Partout en Europe, la protection des données personnelles est repassée au premier plan des préoccupations, tant pour les citoyens que pour les entreprises et les États. « Si les clients européens ne peuvent avoir confiance dans le gouvernement des États-Unis, ils n’auront vraisemblablement pas plus confiance dans leurs fournisseurs de cloud », déclarait ainsi Neelie Kroes, la commissaire européenne en charge de la stratégie numérique. Une Europe beaucoup plus vigilante sur nos libertés individuelles que certains gouvernements. La Cloud security alliance (CSA) anticipe déjà un manque à gagner de 26 milliards d’euros d’ici à 2016 pour les géants américains du secteur, soit 20 % de leur part de marchés à l’étranger.
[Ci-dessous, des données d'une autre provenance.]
(** * A shallow embedding of nuclear-js's memoizing evaluator

    Source: [src/evaluator.js].  The evaluator owns a cache that maps the
    fingerprint of a getter to the last value computed for it; [evaluate]
    resolves a key path or a getter against an immutable state tree. *)

From Stdlib Require Import ZArith String.
From stdpp Require Import gmap list.

Set Warnings "-register-all".
Local Open Scope Z_scope.

(** ** JavaScript values *)

(** A key of a key path, or of an [Immutable.Map]. *)
Inductive key : Type :=
| KStr (s : string)
| KNum (n : Z).

(** Values the evaluator passes around.  [VList] and [VMap] are the
    persistent collections of Immutable.js; [VRef] is a reference to a plain
    (mutable) array or object that lives in the heap.  Numbers are
    restricted to integers. *)
Inductive jsvalue : Type :=
| VUndefined
| VNull
| VBool (b : bool)
| VNum (n : Z)
| VStr (s : string)
| VList (items : list jsvalue)
| VMap (fields : list (key * jsvalue))
| VRef (l : nat).

(** Contents of a plain array or object.  A plain composite owns the plain
    composites nested in it, so one heap cell holds the whole tree. *)
Inductive plain : Type :=
| PUndefined
| PNull
| PBool (b : bool)
| PNum (n : Z)
| PStr (s : string)
| PArr (items : list plain)
| PObj (fields : list (string * plain)).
Aux Européens d’en tirer profit !
Début juillet, Neelie Kroes rencontrait le comité directeur du projet « Partenariat européen de l’informatique en nuage », une initiative visant à promouvoir les services européens de cloud*. La commissaire déplorait les différences de règles nationales sur la protection des données qui entravent la création d’un « cloud européen ».
Les responsables du partenariat proposeront donc une charte, qui sera prête pour le Conseil européen de fin octobre, le premier dédié au numérique et à l’innovation. Le but : favoriser la création de normes homogènes pour que les entreprises européennes proposent plus facilement des services de cloud. Ce qui permettrait d’économiser, selon un rapport (optimiste) de Bruxelles, 600 milliards d’euros entre 2015 et 2020 et de créer jusqu’à plus de 2,5 millions d’emplois**.
Thierry Breton, le président d’Atos Origin, soutenu par une trentaine de grands patrons de l’informatique, propose, lui, de créer un « espace Schengen des données », semblable à l’espace de libre circulation des personnes, biens et services sur le Continent. Reste à savoir comment imposer aux Google, Amazon, Apple et autres Microsoft l’obligation de stocker les données des Européens en Europe.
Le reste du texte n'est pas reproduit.